In a successful effort to keep the listener on his toes, the moment of leisure gives way to yet another rude awakening. If we are to take their eponymous track as their musical manifesto, the song “Hisko Detria” asserts a raw tenacity with its driving, invigorating tempos and Lopoti’s maybe-drunken wailing vocals, but also a mellower side, with spaced-out Moog and an abruptly slow, oddly theatrical interlude builds into a loud midpaced metal riff in the vein of Sleep, drudging on at its grueling pace until the band just sort of… decides to stop playing around the same time, in a stumbling halt. All four songs have an undeniable sense of collective intuition, and this song, even in its sloppy moments, is no exception.
On the final track, we are treated to a resounding statement of symmetry: the closing track complements its counterpart quite aptly, unfolding from a delicate blues riff that is given ample space to develop spontaneously in a gradual, plodding crescendo. It eventually culminates in a glorious balls-out stoner rock jam at volumes that rival recent psych/metal acts such as White Hills, Earthless, and Bushman’s Revenge. Although the band cites it as a Canned Heat cover, it’s nearly three times as long and sixty billion times louder than the original, with hoarse accent-mangled lyrics remaining as the sole point of resemblance—the raging, impassioned vocals make the tepid crooning in the original sound like a mere whisper.

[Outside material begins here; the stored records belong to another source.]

(* ===== verification/BttSpec.v ===== *)
(** * Block translation table: contract of the namespace, block view, invariant

    [NsSpec] is what the BTT relies on from the namespace callbacks (the
    comments of [btt.h] and of [struct ns_callback]): reads return the stored bytes,
    a write is in place and durable before the next one starts.  The BTT in
    turn promises its clients an array of blocks, each holding data, zeros or a
    read error: [btt_view].  The invariant says how the map, the flog and the run-time
    state represent that array. *)

From stdpp Require Import base gmap list numbers.
From S2P Require Import Prelude Memory Pmem Util BttLayout Btt.
Local Open Scope Z_scope.

(** ** Contract of the namespace *)

Class NsSpec {NS} (cb : ns_callback NS) : Type := {
  ns_mem : NS → mem;
  ns_size : NS → Z;
  ns_trace : NS → list (Z * list Z);
  ns_ok : NS → Prop;
  ns_size_range n : ns_ok n → 0 ≤ ns_size n < 2 ^ 64;
  ns_read_ok n lane count off :
    ns_ok n → 0 ≤ off → 0 ≤ count → off + count ≤ ns_size n →
    nsread cb n lane count off = Ok (rdn (ns_mem n) off (Z.to_nat count));
  ns_write_ok n lane bs off :
    ns_ok n → 0 ≤ off → bs ≠ [] → off + len bs ≤ ns_size n →
    ∃ n', nswrite cb n lane bs off = (Ok tt, n') ∧ ns_ok n' ∧
      ns_mem n' = wr (ns_mem n) off bs ∧ ns_size n' = ns_size n ∧
      ns_trace n' = ns_trace n ++ [(off, bs)];
  ns_map_ok n lane length off :
    ns_ok n → 0 ≤ off → 0 < length → off + length < ns_size n →
    ∃ p, nsmap cb n lane length off = Ok (length, p) ∧
      ∀ i, 0 ≤ i < length → p i = rd (ns_mem n) (off + i)
}.

(** [nszero], which only [write_layout] calls, promises less: the bytes are cleared
    in place, nothing is said of their durability. *)
Class NsZeroSpec {NS} (cb : ns_callback NS) `{!NsSpec cb} : Prop :=
  ns_zero_ok n lane count off :
    ns_ok n → 0 ≤ off → 0 ≤ count → off + count ≤ ns_size n →
    ∃ n', nszero cb n lane count off = (Ok tt, n') ∧ ns_ok n' ∧
      ns_mem n' = wr (ns_mem n) off (zeros count) ∧ ns_size n' = ns_size n.

(** ** The block view of an arena *)

Inductive block : Type :=
| BZero
| BError
| BData (bs : list Z).

Definition map_off (a : arena) (l : Z) : Z := a_mapoff a + 4 * l.
Definition flog_off (a : arena) (i : Z) : Z := a_flogoff a + 64 * i.
Definition block_off (a : arena) (k : Z) : Z := a_dataoff a + k * a_internal_lbasize a.

(** An entry never written stands for the identity mapping. *)
Definition map_entry (a : arena) (m : mem) (l : Z) : Z :=
  let e := rd32 m (map_off a l) in
  if map_entry_is_initial e then l ||| BTT_MAP_ENTRY_NORMAL else e.

(** The post-map block of a pre-map LBA. *)
Definition target (a : arena) (m : mem) (l : Z) : Z :=
  map_entry a m l &&& BTT_MAP_ENTRY_LBA_MASK.

Definition arena_view (lbasize : Z) (a : arena) (m : mem) (l : Z) : block :=
  let e := rd32 m (map_off a l) in
  if map_entry_is_error e then BError
  else if map_entry_is_zero_or_initial e then BZero
  else BData (rdn m (block_off a (e &&& BTT_MAP_ENTRY_LBA_MASK)) (Z.to_nat lbasize)).

(** The block view of the namespace. *)
Definition btt_view (b : btt) (m : mem) (lba : Z) : option block :=
  match lba_to_arena_loop (b_arenas b) 0 lba with
  | Some (ai, l) =>
      match lookupZ (b_arenas b) ai with
      | Some a => Some (arena_view (b_lbasize b) a m l)
      | None => None
      end
  | None => None
  end.

(** ** The invariant *)

(** The regions of a loaded arena, up to the end of its flog. *)
Record arena_geo (lbasize nfree : Z) (a : arena) : Prop := ArenaGeo {
  g_start : 0 ≤ a_startoff a;
  g_lba : 0 < lbasize ≤ a_internal_lbasize a;
  g_nfree : 0 < nfree;
  g_ext : 0 < a_external_nlba a;
  g_free : a_external_nlba a + nfree = a_internal_nlba a;
  g_nlba : a_internal_nlba a < 2 ^ 30;
  g_info : a_startoff a + 4096 ≤ a_dataoff a;
  g_data : block_off a (a_internal_nlba a) ≤ a_mapoff a;
  g_map : map_off a (a_external_nlba a) ≤ a_flogoff a;
  g_map_align : a_mapoff a mod 8 = 0;
  g_flog_align : a_flogoff a mod 8 = 0
}.

Definition arena_end (nfree : Z) (a : arena) : Z := flog_off a nfree.

Definition flog_at (m : mem) (off : Z) : btt_flog := btt_flog_convert2h (rdn m off 16).

(** The run-time state of flog [i] is the one the media gives. *)
Record flog_ok (a : arena) (m : mem) (i : Z) (fr : flog_runtime) : Prop := FlogOk {
  fo_entries : fr_entries fr = (flog_off a i, flog_off a i + 16);
  fo_valid : btt_flog_get_valid (flog_at m (flog_off a i)) (flog_at m (flog_off a i + 16))
             = Some (fr_flog fr, fr_next fr);
  fo_seq : 1 ≤ fl_seq (fr_flog fr) ≤ 3;
  fo_lba0 : fl_lba (flog_at m (flog_off a i)) < a_external_nlba a;
  fo_lba1 : fl_lba (flog_at m (flog_off a i + 16)) < a_external_nlba a
}.

Definition flogs_ok (nfree : Z) (a : arena) (m : mem) (frs : list flog_runtime) : Prop :=
  len frs = nfree ∧ ∀ i fr, lookupZ frs i = Some fr → flog_ok a m i fr.

Definition free_block (fr : flog_runtime) : Z :=
  fl_old_map (fr_flog fr) &&& BTT_MAP_ENTRY_LBA_MASK.

(** Every internal block has at most one owner, a map entry or a flog. *)
Record owned (a : arena) (m : mem) (frs : list flog_runtime) : Prop := Owned {
  ow_map_range : ∀ l, 0 ≤ l < a_external_nlba a → target a m l < a_internal_nlba a;
  ow_flog_range : ∀ i fr, lookupZ frs i = Some fr → free_block fr < a_internal_nlba a;
  ow_map_inj : ∀ l l', 0 ≤ l < a_external_nlba a → 0 ≤ l' < a_external_nlba a →
    target a m l = target a m l' → l = l';
  ow_flog_inj : ∀ i j fi fj, lookupZ frs i = Some fi → lookupZ frs j = Some fj →
    free_block fi = free_block fj → i = j;
  ow_disj : ∀ l i fr, 0 ≤ l < a_external_nlba a → lookupZ frs i = Some fr →
    target a m l ≠ free_block fr
}.

(** The part of the run-time state no thread is using. *)
Record arena_idle (nfree : Z) (a : arena) : Prop := ArenaIdle {
  id_rtt : a_rtt a = replicate (Z.to_nat nfree) BTT_MAP_ENTRY_ERROR;
  id_locks : a_map_locks a = replicate (Z.to_nat nfree) false;
  id_info : a_info_lock a = false
}.

Record arena_inv (lbasize nfree : Z) (m : mem) (a : arena) : Prop := ArenaInv {
  ai_geo : arena_geo lbasize nfree a;
  ai_flogs : flogs_ok nfree a m (a_flogs a);
  ai_owned : owned a m (a_flogs a);
  ai_idle : arena_idle nfree a
}.

(** What [read_arena] takes from the info block. *)
Definition arena_of (info : btt_info) (off : Z) (a : arena) : arena :=
  Arena (bi_flags info) (bi_external_nlba info) (bi_internal_lbasize info)
    (bi_internal_nlba info) off
    (u64 (off + bi_dataoff info)) (u64 (off + bi_mapoff info)) (u64 (off + bi_flogoff info))
    (u64 (off + bi_nextoff info)) (a_flogs a) (a_rtt a) (a_map_locks a) (a_info_lock a).

(** The info blocks describe the arenas, one after the other from [off] on. *)
Fixpoint layout_ok (puuid : list Z) (lbasize nfree : Z) (m : mem) (off rawsize : Z)
    (arenas : list arena) : Prop :=
  match arenas with
  | [] => False
  | a :: rest =>
      BTT_MIN_SIZE ≤ rawsize ∧ arena_geo lbasize nfree a ∧
      (∃ info, read_info puuid (rdn m off 4096) = Some info ∧
        bi_external_lbasize info = lbasize ∧ bi_nfree info = nfree ∧
        arena_of info off a = a ∧
        bi_nextoff info = match rest with [] => 0 | _ => BTT_MAX_ARENA end) ∧
      match rest with
      | [] => arena_end nfree a ≤ off + rawsize
      | _ => BTT_MAX_ARENA ≤ rawsize ∧ arena_end nfree a ≤ off + BTT_MAX_ARENA ∧
             layout_ok puuid lbasize nfree m (off + BTT_MAX_ARENA) (rawsize - BTT_MAX_ARENA) rest
      end
  end.

Definition sum_nlba (arenas : list arena) : Z :=
  foldr (λ a n, a_external_nlba a + n) 0 arenas.

(** The invariant of a namespace with a layout. *)
Record btt_inv (b : btt) (m : mem) : Prop := BttInv {
  bv_laidout : b_laidout b = true;
  bv_narena : b_narena b = len (b_arenas b);
  bv_nlba : b_nlba b = sum_nlba (b_arenas b);
  bv_nlane : 0 < b_nlane b ≤ b_nfree b;
  bv_nfree : b_nfree b ≤ BTT_DEFAULT_NFREE;
  bv_rawsize : b_rawsize b < 2 ^ 64;
  bv_layout : layout_ok (b_parent_uuid b) (b_lbasize b) (b_nfree b) m 0 (b_rawsize b) (b_arenas b);
  bv_arenas : Forall (arena_inv (b_lbasize b) (b_nfree b) m) (b_arenas b)
}.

These are riffs you can lose yourself in, with searing guitar solos over simple yet infectious pentatonic riffs, nothing but the barebones ingredients that a rock ‘n’ roll song needs to extend into a fifteen-minute infinitude.
So there you have it—a damn fine album that was self-produced, self-released, and offered as a free download for anyone to enjoy. It’s rarely with such delight that one hears a band’s first release presenting a humble recognition of past influences with a brash and immediate declaration of new energy, merging them seamlessly with the skill of their collective improvisation. The emergent sounds are familiar yet wholly new—timeless. Like the strangest bands of the 70s, from Can to Amon Duul II to Faust, Hisko Detria have earned their place in a hazy netherworld of musical miscellany that defies semantic categories but appeals to open minds worldwide.